→ Requirement
The entries below contain a line with "contribute_non_participant_fails;" and a line with "Definition Test_index (p". Quote exactly those two lines and all lines between them.

(Saved entries)
★ ★ ★

(** C7: [shuffle_participants] always ends with a permutation of the participants, and the
    permutation is determined by a single byte, the first of the twice hashed block
    hash: every draw of the loop uses this byte. *)
Theorem shuffle_participants_shuffles l s :
  shuffle_participants l s = Ok (shuffled (shuffle_byte s) l, s) ∧
  shuffled (shuffle_byte s) l ≡ₚ l ∧ in_width u8_MAX (shuffle_byte s).
Proof.
  split_and!; [|apply shuffled_Permutation|].
  - enough (wp (shuffle_participants l) s (λ x s', x = shuffled (shuffle_byte s) l ∧ s' = s) (λ _, False)) as Hwp.
    { unfold wp in Hwp. destruct (shuffle_participants l s) as [[x s']| | |]; try done.
      by destruct Hwp as [-> ->]. }
    by apply wp_shuffle_participants.
  - unfold shuffle_byte. set (h := blake2_128 (BlockHash s (BlockNumber s))).
    pose proof (blake2_128_length h). pose proof (blake2_128_bytes h) as Hb.
    destruct (blake2_128 h) as [|b bs]; [done|]. by apply Forall_cons in Hb as [? _].
Qed.

(** C8: [process_defaulters] in a reachable state: every participant but the claimant
    who has not contributed in this round loses a contribution of the deposit, or what
    is left of it, and exactly those whose deposit does not cover it get a default recorded (up
    to the [u32] maximum); nobody else's deposit or record changes, and the amounts
    deducted are transferred from the account of the ROSCA to the claimant, each
    deduction and each default announced by its event.  Only the ledger can make it
    fail. *)
Theorem process_defaulters_settles r d claimant l s :
  reachable s → active_roscas r s = Some d → eligible_claimant r s = Some claimant →
  active_rosca_participants_order r s = Some l →
  wp (process_defaulters r) s
    (λ _ s', (settled (contribution_amount d) claimant l (view r s) (view r s') ∧
       performs (l ≫= settlement d r claimant (view r s)) s s') ∧ frame r s s')
    currency_error.
Proof.
  intros Hs Ha Hc Hl.
  destruct (active_running _ _ _ (Inv_reachable _ Hs) Ha) as (l' & k & t & Hrun & Hk & _).
  eapply wp_and; [eapply wp_process_defaulters; try done; destruct Hrun|].
  - assert (l = ring_order l' (k mod length l')) as -> by (enough (Some l = Some (ring_order l' (k mod length l'))) by congruence; by rewrite <- running_order).
    by rewrite ring_order_Permutation.
  - by apply details_amount.
  - done.
  - pose proof (process_defaulters_frame r s) as Hf.
    assert (wp (process_defaulters r) s (λ _ _, True) currency_error) as Hwp
      by (apply (wp_settle_round _ _ _ _ _ _ _ Hrun); done).
    unfold wp in *. destruct (process_defaulters r s) as [[[] s']| | |]; try done. by eapply Hf.
Qed.

(** C9: [advance_rosca_round] on an active ROSCA of a reachable state never fails: the
    last participant of the order becomes the claimant and moves to its front, the
    pay-by time moves by one frequency, the contributions are cleared, and the new
    round is announced. *)
Theorem advance_rosca_round_rotates r d l p x t s :
  reachable s → active_roscas r s = Some d → next_pay_by_timestamp r s = Some t →
  active_rosca_participants_order r s = Some l → l = p ++ [x] →
  wp (advance_rosca_round r) s
    (λ _ s', eligible_claimant r s' = Some x ∧ active_rosca_participants_order r s' = Some (x :: p) ∧
       next_pay_by_timestamp r s' = Some (t + contribution_frequency d) ∧
       (∀ a, current_contributors r a s' = None) ∧ current_contribution_count r s' = 0 ∧
       (∀ a, security_deposit r a s' = security_deposit r a s) ∧
       Events s' = Events s ++ [NewRoundStarted r x (t + contribution_frequency d)] ∧ frame r s s')
    (λ _, False).
Proof.
  intros Hs Ha Ht Hl ->.
  destruct (active_running _ _ _ (Inv_reachable _ Hs) Ha) as (l' & k & t' & Hrun & Hk & _).
  apply (wp_advance_rosca_round _ _ _ _ _ _ _ _ Hrun Hk). intros s' Hv [_ HE] Hfr.
  destruct (ring_order_next l' k Hk) as (y & q & Hy & Ho & Ho').
  pose proof (running_order _ _ _ _ _ Hrun) as Hord. pose proof (running_next _ _ _ _ _ Hrun) as Hnext.
  change (active_rosca_participants_order r s) with (v_order (view r s)) in Hl.
  change (next_pay_by_timestamp r s) with (v_next (view r s)) in Ht.
  rewrite Hl, Nat.mod_small, Ho in Hord by done. injection Hord as [-> ->]%app_inj_tail.
  injection Hv as ? ? ? ? ? Hdep ? Eo ? En ? Ec Econ Ecnt ?. rewrite Ho' in Eo.
  rewrite Ht in Hnext. injection Hnext as ->.
  replace (t' + _ + _) with (t' + contribution_frequency d * (Z.of_nat (S k) + 1)) by lia.
  split_and!; [by unfold eligible_claimant; rewrite Ec | done | | | done | | | done].
  - done.
  - intros b. unfold current_contributors, dlookup. by rewrite Econ, lookup_empty.
  - intros b. unfold security_deposit, dlookup. by rewrite Hdep.
  - rewrite HE. unfold round_started. by rewrite Hy.
Qed.
(* ===== verification/RoscaTests.v ===== *)
(** The tests of the pallet, [pallets/rosca/src/tests.rs], replayed on the model.  A test
    is a program in a monad whose assertions end it when they fail; it is run from the
    genesis of the mock runtime and passes by evaluation.  The ledger and the hash are
    those of [RoscaSample]. *)

From S2P Require Import Prelude RoscaTypes RoscaRounds RoscaCalls RoscaSample.

(** * Running tests *)

Definition Test (A : Type) : Type := State (T := Sample) → option (A * State (T := Sample)).
#[local] Instance Test_mret : MRet Test := λ A a s, Some (a, s).
#[local] Instance Test_mbind : MBind Test := λ A B k m s,
  match m s with Some (a, s') => k a s' | None => None end.

(** [assert_ok!], [assert_noop!] and [assert_err!] of a signed call; the dispatcher undoes
    what a failing call has written. *)
Definition assert_ok (who : Z) (c : Call (T := Sample)) : Test unit := λ s,
  match dispatch (Signed who) c s with Ok r => Some r | _ => None end.
Definition assert_noop (who : Z) (c : Call (T := Sample)) (e : Error) : Test unit := λ s,
  match dispatch (Signed who) c s with
  | Err (ModuleError e') => if decide (e = e') then Some (tt, s) else None
  | _ => None
  end.
Definition assert_err (who : Z) (c : Call (T := Sample)) (e : TokenError) : Test unit := λ s,
  match e, dispatch (Signed who) c s with
  | FundsUnavailable, Err (Currency FundsUnavailable) => Some (tt, s)
  | _, _ => None
  end.

(** A getter, and [assert_eq!], [assert!(_.is_some())] and [assert!]. *)
Definition get {A} (f : State (T := Sample) → A) : Test A := λ s, Some (f s, s).
Definition assert (b : bool) : Test unit := λ s, if b then Some (tt, s) else None.
Definition assert_eq {A} `{EqDecision A} (f : State (T := Sample) → A) (a : A) : Test unit :=
  x ← get f; assert (bool_decide (x = a)).
Definition assert_some {A} (f : State (T := Sample) → option A) : Test unit :=
  x ← get f; assert match x with Some _ => true | None => false end.
Definition unwrap {A} (f : State (T := Sample) → option A) : Test A := λ s,
  match f s with Some a => Some (a, s) | None => None end.
Fixpoint for_each {A} (l : list A) (f : A → Test unit) : Test unit :=
  match l with
  | [] => mret tt
  | x :: l => _ ← f x; for_each l f
  end.

(** [set_timestamp], [set_block_number], [advance_time_and_block] and [Assets::balance]. *)
Definition set_timestamp (now : Moment) : Test unit := λ s, Some (tt, set_Now now s).
Definition set_block_number (n : Z) : Test unit := λ s, Some (tt, set_BlockNumber n s).
Definition advance_time_and_block (timestamp : Moment) : Test unit :=
  now ← get Now;
  _ ← set_timestamp (now + timestamp);
  n ← get BlockNumber;
  set_block_number (n + 1).
Definition balance (asset who : Z) (s : State (T := Sample)) : Z := ledger_balance (Ledger s) asset who.

Definition passes (t : Test unit) : bool := match t (genesis 0) with Some _ => true | None => false end.

(** * Set-up *)

Definition create (random : bool) (invited : list Z) (threshold amount : Z) (asset : PaymentAssets)
    (frequency start_by : Moment) : Call (T := Sample) :=
  Call_create_rosca random invited threshold amount asset frequency start_by (Some 0) [1].
Definition begin (now : Moment) : Test unit := _ ← set_block_number 1; set_timestamp now.

Definition setup (asset : PaymentAssets) (random : bool) (participants : list Z) : Test unit :=
  _ ← begin 1;
  _ ← assert_ok 1 (create random participants 3 100 asset 10 20);
  _ ← for_each participants (λ p, assert_ok p (Call_join_rosca 0 None));
  assert_ok 1 (Call_start_rosca 0).
Definition setup_basic_rosca : Test unit := setup USDT false [2; 3].
Definition setup_basic_rosca_usdc : Test unit := setup USDC false [2; 3].

(** * The tests *)

Definition create_rosca_works : Test unit :=
  _ ← begin 1;
  _ ← assert_ok 1 (create false [2; 3; 4] 4 100 USDT 50 51);
  _ ← assert_eq next_rosca_id 1;
  _ ← assert_some (rosca_details 0);
  _ ← assert_eq (participants_count 0) (Some 1);
  _ ← assert_eq (participants 0 1) (Some 0);
  _ ← assert_some (invited_preverified_participants 0 1);
  assert_some (invited_preverified_participants 0 2).

Definition create_rosca_fails_with_past_start_timestamp : Test unit :=
  _ ← begin 10;
  assert_noop 1 (create false [2; 3] 3 100 USDT 50 9) StartByTimestampMustBeFuture.
Definition create_rosca_fails_with_zero_contribution : Test unit :=
  _ ← begin 1;
  assert_noop 1 (create false [2; 3] 3 0 USDT 50 51) ContributionAmountMustBePositive.
Definition create_rosca_fails_with_zero_frequency : Test unit :=
  _ ← begin 1;
  assert_noop 1 (create false [2; 3] 3 100 USDT 0 51) FrequencyMustBePositive.

Definition join_rosca_works : Test unit :=
  _ ← begin 1;
  _ ← assert_ok 1 (create false [2; 3; 4] 3 100 USDT 50 51);
  _ ← assert_ok 2 (Call_join_rosca 0 None);
  _ ← assert_eq (participants_count 0) (Some 2);
  _ ← assert_some (participants 0 2);
  _ ← assert_noop 2 (Call_join_rosca 0 None) AlreadyJoined;
  assert_noop 5 (Call_join_rosca 0 None) NotInvited.
Definition join_rosca_fails_with_invalid_position : Test unit :=
  _ ← begin 1;
  _ ← assert_ok 1 (create false [2; 3] 3 100 USDT 50 51);
  _ ← assert_noop 2 (Call_join_rosca 0 (Some 5)) PositionTooLarge;
  assert_noop 2 (Call_join_rosca 0 (Some 0)) PositionAlreadyFilled.

Definition leave_rosca_works : Test unit :=
  _ ← begin 1;
  _ ← assert_ok 1 (create false [2; 3] 2 100 USDT 50 51);
  _ ← assert_ok 2 (Call_join_rosca 0 None);
  _ ← assert_ok 2 (Call_add_to_security_deposit 0 100);
  _ ← assert_ok 2 (Call_leave_rosca 0);
  _ ← assert_eq (participants_count 0) (Some 1);
  _ ← assert_eq (security_deposit 0 2) None;
  assert_eq (balance 1984 2) 10000.
Definition leave_rosca_fails_when_active : Test unit :=
  _ ← setup_basic_rosca;
  assert_noop 2 (Call_leave_rosca 0) RoscaAlreadyActive.

Definition start_rosca_works : Test unit :=
  _ ← setup USDT false [2; 3];
  _ ← assert_some (active_roscas 0);
  _ ← assert_eq (next_pay_by_timestamp 0) (Some 11);
  assert_eq (final_pay_by_timestamp 0) (Some 31).
Definition start_rosca_fails_threshold_not_met : Test unit :=
  _ ← begin 1;
  _ ← assert_ok 1 (create false [2; 3] 3 100 USDT 50 51);
  assert_noop 1 (Call_start_rosca 0) ParticipantThresholdNotMet.

Definition first_round (asset : Z) : Test unit :=
  _ ← assert_ok 2 (Call_contribute_to_rosca 0);
  _ ← assert_eq (balance asset 1) 10100;
  _ ← assert_eq (balance asset 2) 9900;
  _ ← assert_eq (current_contribution_count 0) 1;
  _ ← assert_ok 3 (Call_contribute_to_rosca 0);
  _ ← assert_eq (current_contribution_count 0) 0;
  _ ← assert_eq (next_pay_by_timestamp 0) (Some 21);
  new_eligible ← unwrap (eligible_claimant 0);
  _ ← assert (bool_decide (new_eligible = 2));
  assert (bool_decide (new_eligible ≠ 1)).
Definition contribute_to_rosca_works_usdt : Test unit := _ ← setup_basic_rosca; first_round 1984.
Definition contribute_to_rosca_works_usdc : Test unit := _ ← setup_basic_rosca_usdc; first_round 1337.

Definition contribute_with_insufficient_balance_fails : Test unit :=
  _ ← setup USDT false [2; 4];
  assert_err 4 (Call_contribute_to_rosca 0) FundsUnavailable.
Definition contribute_to_rosca_fails_for_eligible_claimant : Test unit :=
  _ ← setup_basic_rosca;
  eligible ← unwrap (eligible_claimant 0);
  assert_noop eligible (Call_contribute_to_rosca 0) CantContributeToSelf.
Definition contribute_twice_in_same_period_fails : Test unit :=
  _ ← setup_basic_rosca;
  _ ← assert_ok 2 (Call_contribute_to_rosca 0);
  assert_noop 2 (Call_contribute_to_rosca 0) AlreadyContributed.
Definition contribute_after_final_pay_completes : Test unit :=
  _ ← setup_basic_rosca;
  _ ← set_timestamp 40;
  _ ← assert_ok 2 (Call_contribute_to_rosca 0);
  assert_some (completed_roscas 0).
Definition contribute_non_participant_fails : Test unit :=
  _ ← setup_basic_rosca;
  assert_noop 4 (Call_contribute_to_rosca 0) NotAParticipant.

Definition manually_end_rosca_works : Test unit :=
  _ ← setup_basic_rosca;
  _ ← set_timestamp 40;
  _ ← assert_ok 1 (Call_manually_end_rosca 0);
  assert_some (completed_roscas 0).
Definition manually_end_before_final_pay_fails : Test unit :=
  _ ← setup_basic_rosca;
  _ ← set_timestamp 25;
  assert_noop 1 (Call_manually_end_rosca 0) FinalPayByTimestampMustBePast.

Definition claim_security_deposit_works : Test unit :=
  _ ← setup_basic_rosca;
  _ ← assert_ok 2 (Call_add_to_security_deposit 0 200);
  _ ← set_timestamp 40;
  _ ← assert_ok 1 (Call_manually_end_rosca 0);
  assert_noop 2 (Call_claim_security_deposit 0 USDT) SecurityDepositIsZero.
Definition claim_security_deposit_before_completion_fails : Test unit :=
  _ ← setup_basic_rosca;
  _ ← assert_ok 2 (Call_add_to_security_deposit 0 200);
  assert_noop 2 (Call_claim_security_deposit 0 USDT) FinalPayByTimestampMustBePast.
Definition add_to_security_deposit_after_completion_fails : Test unit :=
  _ ← setup_basic_rosca;
  _ ← set_timestamp 40;
  _ ← assert_ok 1 (Call_manually_end_rosca 0);
  assert_noop 2 (Call_add_to_security_deposit 0 100) RoscaAlreadyCompleted.

Definition random_order_shuffles_participants : Test unit :=
  _ ← setup USDT true [2; 3];
  active_order ← unwrap (active_rosca_participants_order 0);
  assert (len active_order =? 3).

Definition defaulted (deposit count : Z) : Test unit :=
  _ ← setup_basic_rosca;
  _ ← assert_ok 3 (Call_add_to_security_deposit 0 deposit);
  _ ← set_timestamp 15;
  _ ← assert_ok 2 (Call_contribute_to_rosca 0);
  _ ← assert_eq (default_count 0 3) count;
  assert_eq (security_deposit 0 3) (Some 0).
Definition process_defaulters_sufficient_deposit : Test unit := defaulted 100 0.
Definition process_defaulters_insufficient_deposit : Test unit := defaulted 50 1.

Definition max_participants_edge_case : Test unit :=
  _ ← begin 1;
  assert_ok 1 (create false (seqZ 2 148) 149 100 USDT 50 51).

(** One round: everybody but the claimant contributes. *)
Definition claimant_round (participants : list Z) : Test Z :=
  current_eligible ← unwrap (eligible_claimant 0);
  _ ← for_each participants (λ p,
        if decide (p = current_eligible) then mret tt else assert_ok p (Call_contribute_to_rosca 0));
  mret current_eligible.
Definition eligible_claimant_rotation_works_correctly : Test unit :=
  _ ← setup_basic_rosca;
  a ← claimant_round [1; 2; 3];
  b ← claimant_round [1; 2; 3];
  c ← claimant_round [1; 2; 3];
  _ ← assert (bool_decide (1 ∈ [a; b; c]));
  _ ← assert (bool_decide (2 ∈ [a; b; c]));
  assert (bool_decide (3 ∈ [a; b; c])).

(** [advance_time_and_block] past a pay-by time, and the order after a contribution. *)
Definition pass_time (f : State (T := Sample) → option Moment) : Test unit :=
  pay_by ← unwrap f;
  current_time ← get Now;
  advance_time_and_block (Z.max 0 (pay_by - current_time) + 1).
Definition in_order (claimant : Z) (order : list Z) : Test unit :=
  _ ← assert_eq (eligible_claimant 0) (Some claimant);
  assert_eq (active_rosca_participants_order 0) (Some order).
Definition test_time_based_round_advancement : Test unit :=
  _ ← setup_basic_rosca;
  _ ← in_order 1 [1; 3; 2];
  _ ← pass_time (next_pay_by_timestamp 0);
  _ ← assert_ok 3 (Call_contribute_to_rosca 0);
  _ ← in_order 2 [2; 1; 3];
  _ ← pass_time (next_pay_by_timestamp 0);
  _ ← assert_ok 1 (Call_contribute_to_rosca 0);
  _ ← in_order 3 [3; 2; 1];
  _ ← pass_time (next_pay_by_timestamp 0);
  _ ← assert_ok 2 (Call_contribute_to_rosca 0);
  in_order 1 [1; 3; 2].
Definition test_final_contribution_round_advancement : Test unit :=
  _ ← setup_basic_rosca;
  _ ← in_order 1 [1; 3; 2];
  _ ← assert_ok 3 (Call_contribute_to_rosca 0);
  _ ← assert_ok 2 (Call_contribute_to_rosca 0);
  _ ← in_order 2 [2; 1; 3];
  _ ← assert_ok 1 (Call_contribute_to_rosca 0);
  _ ← assert_ok 3 (Call_contribute_to_rosca 0);
  in_order 3 [3; 2; 1].
Definition test_timestamp_updates_during_round_advancement : Test unit :=
  _ ← setup_basic_rosca;
  initial_next ← unwrap (next_pay_by_timestamp 0);
  _ ← assert_ok 3 (Call_contribute_to_rosca 0);
  _ ← assert_eq (next_pay_by_timestamp 0) (Some initial_next);
  _ ← assert_ok 2 (Call_contribute_to_rosca 0);
  assert_eq (next_pay_by_timestamp 0) (Some (initial_next + 10)).
Definition test_rosca_completion_after_final_pay_by : Test unit :=
  _ ← setup_basic_rosca;
  _ ← pass_time (final_pay_by_timestamp 0);
  _ ← assert_ok 2 (Call_contribute_to_rosca 0);
  assert_some (completed_roscas 0).

Definition creator_can_leave_before_start_and_rosca_can_still_start : Test unit :=
  _ ← begin 1;
  _ ← assert_ok 1 (create false [2; 3; 4] 3 100 USDT 10 50);
  _ ← assert_ok 1 (Call_leave_rosca 0);
  _ ← assert_eq (participants_count 0) (Some 0);
  _ ← assert_eq (participants 0 1) None;
  _ ← for_each [2; 3; 4] (λ p, assert_ok p (Call_join_rosca 0 None));
  _ ← assert_eq (participants_count 0) (Some 3);
  _ ← assert_ok 2 (Call_start_rosca 0);
  assert_some (active_roscas 0).

#[local] Instance RoundInfo_eq_dec : EqDecision (RoundInfo (T := Sample)).
Proof. solve_decision. Defined.
Definition expected_rounds : list (RoundInfo (T := Sample)) :=
  [mkRoundInfo 1 11 [3; 2] 1; mkRoundInfo 2 21 [3; 1] 2; mkRoundInfo 3 31 [2; 1] 3].
Definition test_rosca_started_event_emitted_with_manual_rounds : Test unit :=
  _ ← setup_basic_rosca;
  assert_eq (λ s, match last (Events s) with
                  | Some (RoscaStarted r by_ rounds first cutoff) => Some (r, by_, rounds, first, cutoff)
                  | _ => None
                  end) (Some (0, 1, expected_rounds, 1, 11)).

(** All tests pass. *)
Definition tests : list (Test unit) :=
  [create_rosca_works;
   create_rosca_fails_with_past_start_timestamp;
   create_rosca_fails_with_zero_contribution;
   create_rosca_fails_with_zero_frequency;
   join_rosca_works;
   join_rosca_fails_with_invalid_position;
   leave_rosca_works;
   leave_rosca_fails_when_active;
   start_rosca_works;
   start_rosca_fails_threshold_not_met;
   contribute_to_rosca_works_usdt;
   contribute_to_rosca_works_usdc;
   contribute_with_insufficient_balance_fails;
   contribute_to_rosca_fails_for_eligible_claimant;
   contribute_twice_in_same_period_fails;
   contribute_after_final_pay_completes;
   contribute_non_participant_fails;
   manually_end_rosca_works;
   manually_end_before_final_pay_fails;
   claim_security_deposit_works;
   claim_security_deposit_before_completion_fails;
   add_to_security_deposit_after_completion_fails;
   random_order_shuffles_participants;
   process_defaulters_sufficient_deposit;
   process_defaulters_insufficient_deposit;
   max_participants_edge_case;
   eligible_claimant_rotation_works_correctly;
   test_time_based_round_advancement;
   test_final_contribution_round_advancement;
   test_timestamp_updates_during_round_advancement;
   test_rosca_completion_after_final_pay_by;
   creator_can_leave_before_start_and_rosca_can_still_start;
   test_rosca_started_event_emitted_with_manual_rounds].
Lemma tests_pass : forallb passes tests = true.
Proof. by vm_compute. Qed.
(* ===== verification/MockRuntime.v ===== *)
(** The mock runtime [Test] of [pallets/rosca/src/mock.rs], on which the tests of the
    pallet run: its pallets and their configurations, without the types that only name a
    type of the runtime or switch something off ([()]), and the genesis of its assets.
    [RoscaSample] is the instance of the pallet's [Config] that it describes. *)

From S2P Require Import Prelude RoscaTypes RoscaRounds RoscaCalls RoscaSample.
#[local] Open Scope string_scope.
#[local] Open Scope Z_scope.

(** [construct_runtime!]: the indices are those of the order. *)
Inductive Test : Type := System | Balances | RoscaPallet | Timestamp | Assets.
Definition Test_pallets : list Test := [System; Balances; RoscaPallet; Timestamp; Assets].
Definition Test_index (p : Test) : Z :=
  match p with System => 0 | Balances => 1 | RoscaPallet => 2 | Timestamp => 3 | Assets => 4 end.

#[export] Instance Test_eq_dec : EqDecision Test.
Proof. solve_decision. Defined.

(** Who may: every signed account, or the root. *)
Inductive EnsureOrigin : Type := EnsureSigned | EnsureRoot.
Definition admits_origin {T : Config} (e : EnsureOrigin) (o : Origin) : bool :=
  match e, o with
  | EnsureSigned, Signed _ => true
  | EnsureRoot, Root => true
  | _, _ => false
  end.

(** [frame_system::Config for Test]; the other types are those of
    [ParaChainDefaultConfig]. *)
Record SystemConfig : Type := mkSystemConfig {
  sys_Nonce_max : Z;
  sys_AccountId_max : Z;
  sys_BlockHashCount : Z;
  sys_BaseCallFilter : Test → bool;
  sys_MaxConsumers : Z;
}.
Definition frame_system_Test : SystemConfig := {|
  sys_Nonce_max := u32_MAX;
  sys_AccountId_max := u64_MAX;
  sys_BlockHashCount := 250;
  sys_BaseCallFilter := λ _, true;
  sys_MaxConsumers := 16;
|}.

(** [pallet_balances::Config for Test]. *)
Record BalancesConfig : Type := mkBalancesConfig {
  bal_Balance_max : Z;
  bal_ExistentialDeposit : Z;
  bal_AccountStore : Test;
}.
Definition pallet_balances_Test : BalancesConfig := {|
  bal_Balance_max := u128_MAX;
  bal_ExistentialDeposit := 10;
  bal_AccountStore := System;
|}.

(** [pallet_assets::Config for Test] and its parameters. *)
Definition AssetDeposit : Z := 10.
Definition ApprovalDeposit : Z := 0.
Definition StringLimit : Z := 50.
Definition RemoveItemsLimit : Z := 1000.
Record AssetsConfig : Type := mkAssetsConfig {
  ast_ApprovalDeposit : Z;
  ast_AssetAccountDeposit : Z;
  ast_AssetDeposit : Z;
  ast_AssetId_max : Z;
  ast_CreateOrigin : EnsureOrigin;
  ast_Currency : Test;
  ast_ForceOrigin : EnsureOrigin;
  ast_MetadataDepositBase : Z;
  ast_MetadataDepositPerByte : Z;
  ast_RemoveItemsLimit : Z;
  ast_StringLimit : Z;
}.
Definition pallet_assets_Test : AssetsConfig := {|
  ast_ApprovalDeposit := ApprovalDeposit;
  ast_AssetAccountDeposit := 1;
  ast_AssetDeposit := AssetDeposit;
  ast_AssetId_max := u32_MAX;
  ast_CreateOrigin := EnsureSigned;
  ast_Currency := Balances;
  ast_ForceOrigin := EnsureRoot;
  ast_MetadataDepositBase := 1;
  ast_MetadataDepositPerByte := 1;
  ast_RemoveItemsLimit := RemoveItemsLimit;
  ast_StringLimit := StringLimit;
|}.

(** [crate::Config for Test]. *)
Definition RoscaPalletId : string := "py/rosca".
Record RoscaConfig : Type := mkRoscaConfig {
  rosca_ForeignCurrency : Test;
  rosca_MaxParticipants : Z;
  rosca_MaxInvitedParticipants : Z;
  rosca_PalletId : string;
  rosca_StringLimit : Z;
}.
Definition pallet_rosca_Test : RoscaConfig := {|
  rosca_ForeignCurrency := Assets;
  rosca_MaxParticipants := 150;
  rosca_MaxInvitedParticipants := 149;
  rosca_PalletId := RoscaPalletId;
  rosca_StringLimit := 50;
|}.

(** [pallet_timestamp::Config for Test]. *)
Definition MinimumPeriod : Z := 5.
Record TimestampConfig : Type := mkTimestampConfig {
  ts_Moment_max : Z;
  ts_MinimumPeriod : Z;
}.
Definition pallet_timestamp_Test : TimestampConfig := {|
  ts_Moment_max := u64_MAX;
  ts_MinimumPeriod := MinimumPeriod;
|}.

(** [pallet_assets::GenesisConfig]: id, owner, sufficiency and minimum balance of an
    asset; id, name, symbol and decimals; id, account and balance. *)
Record AssetsGenesis : Type := mkAssetsGenesis {
  gen_assets : list (Z * Z * bool * Z);
  gen_metadata : list (Z * string * string * Z);
  gen_accounts : list (Z * Z * Z);
}.

(** The two that [new_test_ext] assimilates. *)
Definition new_test_ext : list AssetsGenesis :=
  [mkAssetsGenesis [(1984, 0, true, 1)] [(1984, "Usdt", "Usdt", 0)]
     [(1984, 0, 10000); (1984, 1, 10000); (1984, 2, 10000); (1984, 3, 10000); (1984, 4, 50)];
   mkAssetsGenesis [(1337, 0, true, 1)] [(1337, "Usdc", "Usdc", 0)]
     [(1337, 0, 10000); (1337, 1, 10000); (1337, 2, 10000); (1337, 3, 10000); (1337, 4, 50)]].

(** * The mock runtime and the sample pallet *)

(** The balances of a genesis. *)
Definition ledger_of (gs : list AssetsGenesis) : gmap (Z * Z) N :=
  list_to_map ((λ x, (x.1, Z.to_N x.2)) <$> (gs ≫= gen_accounts)).

(** What the genesis builder of [pallet_assets] asks for. *)
Definition genesis_accepted (g : AssetsGenesis) : bool :=
  bool_decide (NoDup ((λ x, x.1.1.1) <$> gen_assets g)) &&
  forallb (λ x, 0 <? x.2) (gen_assets g) &&
  forallb (λ x, bool_decide (x.1.1.1 ∈ ((λ x, x.1.1.1) <$> gen_assets g))) (gen_metadata g) &&
  forallb (λ x, existsb (λ y, (y.1.1.1 =? x.1.1) && (y.2 <=? x.2)) (gen_assets g)) (gen_accounts g).

(** The sample configuration is that of the mock runtime: its bounds, its ledger, its
    minimum balances and its payment assets, at a genesis that [pallet_assets] accepts. *)
Lemma sample_is_mock :
  MaxParticipants (Config := Sample) = rosca_MaxParticipants pallet_rosca_Test ∧
  MaxInvitedParticipants (Config := Sample) = rosca_MaxInvitedParticipants pallet_rosca_Test ∧
  RoscaTypes.StringLimit (Config := Sample) = rosca_StringLimit pallet_rosca_Test ∧
  Ledger (genesis 1) = ledger_of new_test_ext ∧
  forallb genesis_accepted new_test_ext = true ∧
  (∀ i k b n, (i, k, b, n) ∈ (new_test_ext ≫= gen_assets) →
     asset_minimum_balance (Config := Sample) (Ledger (genesis 1)) i = n ∧ ∃ a, PaymentAssets_id a = i).
Proof.
  split_and!; try (by vm_compute).
  intros i k b n H. cbn in H. case_elem H; (split; [done|]); [by exists USDT | by exists USDC].
Qed.

(** The tests create no asset; the root alone could force one. *)
Lemma mock_origins {T : Config} o :
  admits_origin (ast_ForceOrigin pallet_assets_Test) o = true ↔ o = Root.
Proof. split; [by destruct o | by intros ->]. Qed.

Lemma Test_indices : Test_index <$> Test_pallets = seqZ 0 5.
Proof. by vm_compute. Qed.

★ ★ ★

→ Completed exercise
   contribute_non_participant_fails;
   manually_end_rosca_works;
   manually_end_before_final_pay_fails;
   claim_security_deposit_works;
   claim_security_deposit_before_completion_fails;
   add_to_security_deposit_after_completion_fails;
   random_order_shuffles_participants;
   process_defaulters_sufficient_deposit;
   process_defaulters_insufficient_deposit;
   max_participants_edge_case;
   eligible_claimant_rotation_works_correctly;
   test_time_based_round_advancement;
   test_final_contribution_round_advancement;
   test_timestamp_updates_during_round_advancement;
   test_rosca_completion_after_final_pay_by;
   creator_can_leave_before_start_and_rosca_can_still_start;
   test_rosca_started_event_emitted_with_manual_rounds].
Lemma tests_pass : forallb passes tests = true.
Proof. by vm_compute. Qed.
(* ===== verification/MockRuntime.v ===== *)
(** The mock runtime [Test] of [pallets/rosca/src/mock.rs], on which the tests of the
    pallet run: its pallets and their configurations, without the types that only name a
    type of the runtime or switch something off ([()]), and the genesis of its assets.
    [RoscaSample] is the instance of the pallet's [Config] that it describes. *)

From S2P Require Import Prelude RoscaTypes RoscaRounds RoscaCalls RoscaSample.
#[local] Open Scope string_scope.
#[local] Open Scope Z_scope.

(** [construct_runtime!]: the indices are those of the order. *)
Inductive Test : Type := System | Balances | RoscaPallet | Timestamp | Assets.
Definition Test_pallets : list Test := [System; Balances; RoscaPallet; Timestamp; Assets].
Definition Test_index (p : Test) : Z :=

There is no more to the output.